_DIRECTIONS_: From the listing below, retype exactly the line holding "pose proof (exitAll_ok", the line holding "destruct (evolves_effects_ok _ _ _ Hev (conj Hp", and the lines between them; skip everything else.

_DATA SECTION_:

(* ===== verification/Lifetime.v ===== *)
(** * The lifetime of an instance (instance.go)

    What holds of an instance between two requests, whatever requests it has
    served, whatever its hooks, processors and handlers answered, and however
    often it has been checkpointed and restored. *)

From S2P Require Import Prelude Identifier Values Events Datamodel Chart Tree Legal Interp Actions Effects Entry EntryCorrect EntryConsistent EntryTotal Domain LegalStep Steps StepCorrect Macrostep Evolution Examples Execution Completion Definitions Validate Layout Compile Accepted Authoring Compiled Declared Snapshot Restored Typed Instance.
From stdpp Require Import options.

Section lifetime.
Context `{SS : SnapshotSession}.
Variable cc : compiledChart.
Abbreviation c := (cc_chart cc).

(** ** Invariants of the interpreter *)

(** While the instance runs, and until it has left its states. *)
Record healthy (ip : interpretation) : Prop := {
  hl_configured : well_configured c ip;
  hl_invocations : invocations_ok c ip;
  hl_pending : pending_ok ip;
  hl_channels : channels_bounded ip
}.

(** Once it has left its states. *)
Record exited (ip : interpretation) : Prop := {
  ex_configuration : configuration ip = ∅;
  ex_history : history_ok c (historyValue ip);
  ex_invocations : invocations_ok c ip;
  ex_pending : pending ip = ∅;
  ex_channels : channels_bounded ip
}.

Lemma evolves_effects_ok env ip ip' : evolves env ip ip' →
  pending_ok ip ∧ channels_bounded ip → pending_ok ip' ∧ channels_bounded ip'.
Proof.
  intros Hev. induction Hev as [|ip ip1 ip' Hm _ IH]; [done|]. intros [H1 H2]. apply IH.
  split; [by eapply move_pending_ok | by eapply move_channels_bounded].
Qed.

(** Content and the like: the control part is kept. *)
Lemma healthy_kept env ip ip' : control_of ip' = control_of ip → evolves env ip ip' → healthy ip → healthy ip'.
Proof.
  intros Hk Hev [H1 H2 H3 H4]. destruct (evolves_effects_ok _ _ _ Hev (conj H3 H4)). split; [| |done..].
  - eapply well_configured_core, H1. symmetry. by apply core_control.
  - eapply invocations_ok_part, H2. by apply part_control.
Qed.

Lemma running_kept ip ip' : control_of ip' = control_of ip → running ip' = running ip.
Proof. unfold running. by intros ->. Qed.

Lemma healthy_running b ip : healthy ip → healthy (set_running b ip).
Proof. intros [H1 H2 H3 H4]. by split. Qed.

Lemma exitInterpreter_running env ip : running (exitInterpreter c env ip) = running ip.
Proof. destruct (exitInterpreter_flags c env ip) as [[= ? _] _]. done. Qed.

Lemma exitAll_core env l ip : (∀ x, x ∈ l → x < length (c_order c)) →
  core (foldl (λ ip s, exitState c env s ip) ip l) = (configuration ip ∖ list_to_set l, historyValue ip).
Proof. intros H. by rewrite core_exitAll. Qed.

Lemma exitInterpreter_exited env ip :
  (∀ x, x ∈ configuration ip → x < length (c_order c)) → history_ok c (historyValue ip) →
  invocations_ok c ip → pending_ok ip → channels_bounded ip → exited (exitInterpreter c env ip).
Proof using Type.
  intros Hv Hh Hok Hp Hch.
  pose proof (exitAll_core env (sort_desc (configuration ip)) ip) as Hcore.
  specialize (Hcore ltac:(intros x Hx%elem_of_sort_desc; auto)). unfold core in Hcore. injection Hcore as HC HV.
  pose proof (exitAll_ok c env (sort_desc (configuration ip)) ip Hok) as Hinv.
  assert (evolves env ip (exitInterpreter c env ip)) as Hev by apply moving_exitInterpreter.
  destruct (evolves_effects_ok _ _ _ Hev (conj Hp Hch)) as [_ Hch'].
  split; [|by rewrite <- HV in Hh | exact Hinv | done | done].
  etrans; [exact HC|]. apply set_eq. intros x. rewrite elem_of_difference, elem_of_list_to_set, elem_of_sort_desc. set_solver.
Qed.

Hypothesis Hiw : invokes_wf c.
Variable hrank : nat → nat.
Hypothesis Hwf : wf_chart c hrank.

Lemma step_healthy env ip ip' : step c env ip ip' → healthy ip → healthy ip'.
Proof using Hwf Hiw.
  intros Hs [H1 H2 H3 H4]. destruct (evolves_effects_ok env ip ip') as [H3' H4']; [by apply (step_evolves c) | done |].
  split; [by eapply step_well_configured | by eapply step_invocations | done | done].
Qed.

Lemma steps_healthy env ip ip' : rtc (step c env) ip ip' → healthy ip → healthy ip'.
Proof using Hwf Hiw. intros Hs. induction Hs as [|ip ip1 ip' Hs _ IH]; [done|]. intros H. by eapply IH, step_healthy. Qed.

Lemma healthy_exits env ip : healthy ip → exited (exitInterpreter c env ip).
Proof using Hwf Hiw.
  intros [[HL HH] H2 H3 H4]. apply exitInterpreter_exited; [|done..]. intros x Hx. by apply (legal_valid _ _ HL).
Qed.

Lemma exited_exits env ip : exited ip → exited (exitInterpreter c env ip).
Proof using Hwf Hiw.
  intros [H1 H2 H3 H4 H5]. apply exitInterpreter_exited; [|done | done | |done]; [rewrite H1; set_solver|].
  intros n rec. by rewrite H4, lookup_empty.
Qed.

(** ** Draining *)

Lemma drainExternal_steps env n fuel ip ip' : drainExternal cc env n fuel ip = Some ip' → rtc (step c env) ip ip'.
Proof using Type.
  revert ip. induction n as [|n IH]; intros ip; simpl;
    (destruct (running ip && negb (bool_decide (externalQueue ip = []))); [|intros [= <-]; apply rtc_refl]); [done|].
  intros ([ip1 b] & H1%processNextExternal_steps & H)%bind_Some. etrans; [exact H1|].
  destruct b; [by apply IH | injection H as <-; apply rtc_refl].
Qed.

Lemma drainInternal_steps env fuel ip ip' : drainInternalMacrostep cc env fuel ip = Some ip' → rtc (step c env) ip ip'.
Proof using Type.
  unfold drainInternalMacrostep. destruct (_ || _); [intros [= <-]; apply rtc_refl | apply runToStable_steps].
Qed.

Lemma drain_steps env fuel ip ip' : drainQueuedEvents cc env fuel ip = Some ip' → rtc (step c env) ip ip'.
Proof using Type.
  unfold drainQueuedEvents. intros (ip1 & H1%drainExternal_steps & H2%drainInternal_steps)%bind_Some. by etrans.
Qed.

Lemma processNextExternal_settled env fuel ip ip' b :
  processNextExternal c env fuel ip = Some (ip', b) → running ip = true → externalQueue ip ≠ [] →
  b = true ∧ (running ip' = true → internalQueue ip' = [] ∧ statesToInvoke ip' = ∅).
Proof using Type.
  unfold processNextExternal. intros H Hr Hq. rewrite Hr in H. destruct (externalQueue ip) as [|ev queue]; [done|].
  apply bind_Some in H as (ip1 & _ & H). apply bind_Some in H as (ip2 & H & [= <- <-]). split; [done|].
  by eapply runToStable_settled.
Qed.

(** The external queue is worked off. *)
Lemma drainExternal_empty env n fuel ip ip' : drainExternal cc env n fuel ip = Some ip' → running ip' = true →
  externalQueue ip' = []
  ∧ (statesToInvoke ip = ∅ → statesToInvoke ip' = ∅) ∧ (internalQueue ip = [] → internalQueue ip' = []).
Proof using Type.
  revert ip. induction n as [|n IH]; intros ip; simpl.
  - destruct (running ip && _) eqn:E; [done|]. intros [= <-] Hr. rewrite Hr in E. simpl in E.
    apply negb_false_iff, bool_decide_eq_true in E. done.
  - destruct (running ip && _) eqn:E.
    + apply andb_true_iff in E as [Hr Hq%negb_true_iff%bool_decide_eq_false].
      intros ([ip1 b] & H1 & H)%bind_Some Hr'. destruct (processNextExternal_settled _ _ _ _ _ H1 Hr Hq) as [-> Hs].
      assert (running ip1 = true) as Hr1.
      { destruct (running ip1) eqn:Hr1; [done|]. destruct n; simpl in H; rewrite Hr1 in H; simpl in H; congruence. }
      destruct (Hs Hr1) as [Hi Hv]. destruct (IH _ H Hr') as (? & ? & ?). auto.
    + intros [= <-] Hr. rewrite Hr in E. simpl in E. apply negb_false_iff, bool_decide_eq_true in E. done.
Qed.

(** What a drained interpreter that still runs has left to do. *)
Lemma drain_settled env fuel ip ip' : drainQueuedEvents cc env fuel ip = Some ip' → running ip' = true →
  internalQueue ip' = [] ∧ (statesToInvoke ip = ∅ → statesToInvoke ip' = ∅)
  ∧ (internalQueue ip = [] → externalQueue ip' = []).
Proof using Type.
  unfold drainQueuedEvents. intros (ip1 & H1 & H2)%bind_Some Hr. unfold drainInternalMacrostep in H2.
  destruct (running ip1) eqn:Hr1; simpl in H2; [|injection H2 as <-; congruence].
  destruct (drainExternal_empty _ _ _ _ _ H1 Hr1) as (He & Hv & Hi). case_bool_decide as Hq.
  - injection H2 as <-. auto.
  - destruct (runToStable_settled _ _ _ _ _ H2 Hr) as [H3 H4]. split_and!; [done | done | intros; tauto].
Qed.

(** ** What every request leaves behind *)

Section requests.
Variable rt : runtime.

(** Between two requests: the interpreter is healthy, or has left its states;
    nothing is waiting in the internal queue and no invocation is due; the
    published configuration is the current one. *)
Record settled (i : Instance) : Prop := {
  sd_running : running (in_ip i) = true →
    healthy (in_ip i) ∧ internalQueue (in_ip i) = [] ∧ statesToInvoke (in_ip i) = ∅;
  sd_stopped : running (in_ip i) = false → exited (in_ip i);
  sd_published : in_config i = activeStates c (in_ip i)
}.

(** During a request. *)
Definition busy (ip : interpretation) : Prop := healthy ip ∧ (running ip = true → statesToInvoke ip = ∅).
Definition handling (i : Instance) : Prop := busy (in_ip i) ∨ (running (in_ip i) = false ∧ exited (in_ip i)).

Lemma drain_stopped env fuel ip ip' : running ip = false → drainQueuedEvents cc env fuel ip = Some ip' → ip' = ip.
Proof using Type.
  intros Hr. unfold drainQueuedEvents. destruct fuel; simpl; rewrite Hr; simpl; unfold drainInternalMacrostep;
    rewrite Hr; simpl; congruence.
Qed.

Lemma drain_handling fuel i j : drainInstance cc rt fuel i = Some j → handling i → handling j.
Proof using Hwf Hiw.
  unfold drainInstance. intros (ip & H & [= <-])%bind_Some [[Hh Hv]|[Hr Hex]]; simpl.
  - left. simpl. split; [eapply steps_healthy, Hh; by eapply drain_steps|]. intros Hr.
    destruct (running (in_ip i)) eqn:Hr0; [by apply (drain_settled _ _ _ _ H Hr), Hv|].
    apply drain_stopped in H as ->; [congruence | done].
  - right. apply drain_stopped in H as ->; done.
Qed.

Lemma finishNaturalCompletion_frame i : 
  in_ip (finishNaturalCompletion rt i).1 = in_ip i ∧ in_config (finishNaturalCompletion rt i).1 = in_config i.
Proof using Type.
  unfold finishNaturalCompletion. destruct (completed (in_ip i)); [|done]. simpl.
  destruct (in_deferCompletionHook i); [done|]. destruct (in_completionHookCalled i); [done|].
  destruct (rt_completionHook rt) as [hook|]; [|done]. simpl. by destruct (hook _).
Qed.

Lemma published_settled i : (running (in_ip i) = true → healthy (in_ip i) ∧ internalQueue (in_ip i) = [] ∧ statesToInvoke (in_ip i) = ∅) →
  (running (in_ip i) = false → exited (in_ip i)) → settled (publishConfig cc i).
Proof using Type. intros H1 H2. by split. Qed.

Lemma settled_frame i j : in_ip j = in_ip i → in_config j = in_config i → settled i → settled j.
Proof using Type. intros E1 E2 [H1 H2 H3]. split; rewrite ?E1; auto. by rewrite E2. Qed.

_TASK ANSWER_:
  pose proof (exitAll_ok c env (sort_desc (configuration ip)) ip Hok) as Hinv.
  assert (evolves env ip (exitInterpreter c env ip)) as Hev by apply moving_exitInterpreter.
  destruct (evolves_effects_ok _ _ _ Hev (conj Hp Hch)) as [_ Hch'].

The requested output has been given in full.